Michel Rolle (* April 21, 1652 in Ambert, Basse- Auvergne, † November 8, 1719 in Paris) was a French mathematician and member of the Académie des sciences.

Role was the son of a shopkeeper and essentially self-taught. He worked as an assistant to a notary and for different lawyers before he went in 1675 to Paris, where he married soon after. He was renowned as a mathematician and 1682 by Jean -Baptiste Colbert a reward for the solution of an application made by Jacques Ozanam number theoretic problem. Colbert gave him a small pension and the war minister, François- Michel Le Tellier, marquis de Louvois introduced him as a mathematics teacher for one of his sons ( Camille Le Tellier de Louvois ) a - another small post in the Ministry of War was not to Rolles taste so that he soon gave it back. On the influence of Louvois back in 1685, he also became a member of the French Academy of Sciences. In 1699 he was Pensionnaire GEOMETRE the Academy. In 1708 he suffered a stroke and then published no mathematical work more.

Role was primarily algebraists, who also dealt with Diophantine equations in number theory. In 1690 he published his treatise on algebra Traité d' algèbre, in which he also introduced the now common sign of nth roots. Other mathematical notations he sat with by, the usual sign = for equality, previously introduced by Robert Recorde, but at that time not a common practice.

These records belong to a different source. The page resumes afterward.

(** What the environment answers.  The oracles are indexed by the number of
    consultations made so far ([tick]). *)
Record Browser := {
  NEXT_PUBLIC_API_URL : option jsstring;
  location_origin : jsstring;
  Date_now : nat -> N;
  toLocaleTimeString : N -> jsstring;
  Math_random_toString36 : nat -> jsstring;
  fetch_settles : nat -> Request -> Settled Response
}.

(** A request on the wire, with the view as it was when [fetch] was called. *)
Record Issued := {
  request : Request;
  view_at_issue : State
}.

(** The running page: the view, the consultations of the browser so far and
    the requests issued so far, oldest first. *)
Record Sys := {
  view : State;
  tick : nat;
  issued : list Issued
}.

Definition mount : Sys := {| view := initialState; tick := 0; issued := [] |}.

(** ** Asynchronous code as a state and exception monad

    An [async] function body is a computation over the running page that
    either returns or throws.  [await] of a settled promise returns its
    value or throws its reason.  A handler runs to its end before the next
    event is handled: one request is in flight at a time, which is what the
    disabled controls of the composer are for.  What the view was when a
    request left is kept with the request ([view_at_issue]).  Handlers
    that overlap are modelled further down ([happen]). *)

Definition M (A : Type) : Type := Browser -> Sys -> Settled A * Sys.

Definition ret {A} (a : A) : M A := fun _ s => (Fulfilled a, s).

Definition throw {A} (e : Thrown) : M A := fun _ s => (Rejected e, s).

Definition bind {A B} (c : M A) (k : A -> M B) : M B :=
  fun br s =>
    match c br s with
    | (Fulfilled a, s') => k a br s'
    | (Rejected e, s') => (Rejected e, s')
    end.

Declare Scope js_scope.
Delimit Scope js_scope with js.
Notation "x <- c ;; k" := (bind c (fun x => k))
  (at level 61, c at next level, right associativity) : js_scope.
Notation "c ;; k" := (bind c (fun _ => k))
  (at level 61, right associativity) : js_scope.
Local Open Scope js_scope.

Definition await {A} (p : Settled A) : M A :=
  match p with
  | Fulfilled a => ret a
  | Rejected e => throw e
  end.

(** [try { body } catch (err) { handler } finally { cleanup }]. *)
Definition try_catch_finally {A} (body : M A) (handler : Thrown -> M A)
    (cleanup : M unit) : M A :=
  fun br s =>
    let (r, s1) :=
      match body br s with
      | (Fulfilled a, s') => (Fulfilled a, s')
      | (Rejected e, s') => handler e br s'
      end in
    match cleanup br s1 with
    | (Fulfilled _, s2) => (r, s2)
    | (Rejected e, s2) => (Rejected e, s2)
    end.

(** [try { body } catch (err) { handler }]. *)
Definition try_catch {A} (body : M A) (handler : Thrown -> M A) : M A :=
  try_catch_finally body handler (ret tt).

(** *** The state setters and the browser calls *)

Definition with_view (f : State -> State) : M unit :=
  fun _ s =>
    (Fulfilled tt, {| view := f (view s); tick := tick s; issued := issued s |}).

Definition setQuestion (v : jsstring) : M unit :=
  with_view (fun st =>
    {| question := v; loading := loading st; error := error st;
       messages := messages st |}).

Definition setLoading (v : bool) : M unit :=
  with_view (fun st =>
    {| question := question st; loading := v; error := error st;
       messages := messages st |}).

Definition setError (v : option jsstring) : M unit :=
  with_view (fun st =>
    {| question := question st; loading := loading st; error := v;
       messages := messages st |}).

(** [setMessages] with an updater function. *)
Definition setMessages (upd : list Message -> list Message) : M unit :=
  with_view (fun st =>
    {| question := question st; loading := loading st; error := error st;
       messages := upd (messages st) |}).

(** The rendered value of a state cell, as the handlers read it. *)
Definition rendered {A} (cell : State -> A) : M A :=
  fun _ s => (Fulfilled (cell (view s)), s).

(** One consultation of a browser oracle. *)
Definition consult {A} (oracle : Browser -> nat -> A) : M A :=
  fun br s =>
    (Fulfilled (oracle br (tick s)),
     {| view := view s; tick := S (tick s); issued := issued s |}).

(** [fetch(url, init)]: the request is recorded with the view of that
    moment, then the promise settles as the network decides. *)
Definition fetch (req : Request) : M Response :=
  fun br s =>
    (fetch_settles br (tick s) req,
     {| view := view s; tick := S (tick s);
        issued := issued s ++ [{| request := req; view_at_issue := view s |}] |}).

(** [process.env.NEXT_PUBLIC_API_URL || "http://127.0.0.1:8000"]. *)
Definition API_BASE (br : Browser) : jsstring :=
  or_else (NEXT_PUBLIC_API_URL br) (lit "http://127.0.0.1:8000").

Known in the Analysis is named after him Rolle's theorem ( 1691) on differentiable functions. This set has the Analysis role with its origins in a broader algebraic theory, which he called theory of cascades and consisted essentially in the transition from one polynomial to its derivation, although roll itself still did not use any concepts of calculus. He even refused because it provided his opinion, no new truths, and the contrary was even incorrect ( compared to the algebraic methods of Pierre de Fermat and Johann van Waveren Hudde ).

From 1700 to 1701 it came into the Paris Academy of Sciences in an altercation between the roller and Pierre Varignon over introduced by Gottfried Wilhelm Leibniz and Isaac Newton Analysis. Role continued the discussion after the Academy was no agreement be reached, in the Journal of Sçavans gone, but in the end confessed his mistake.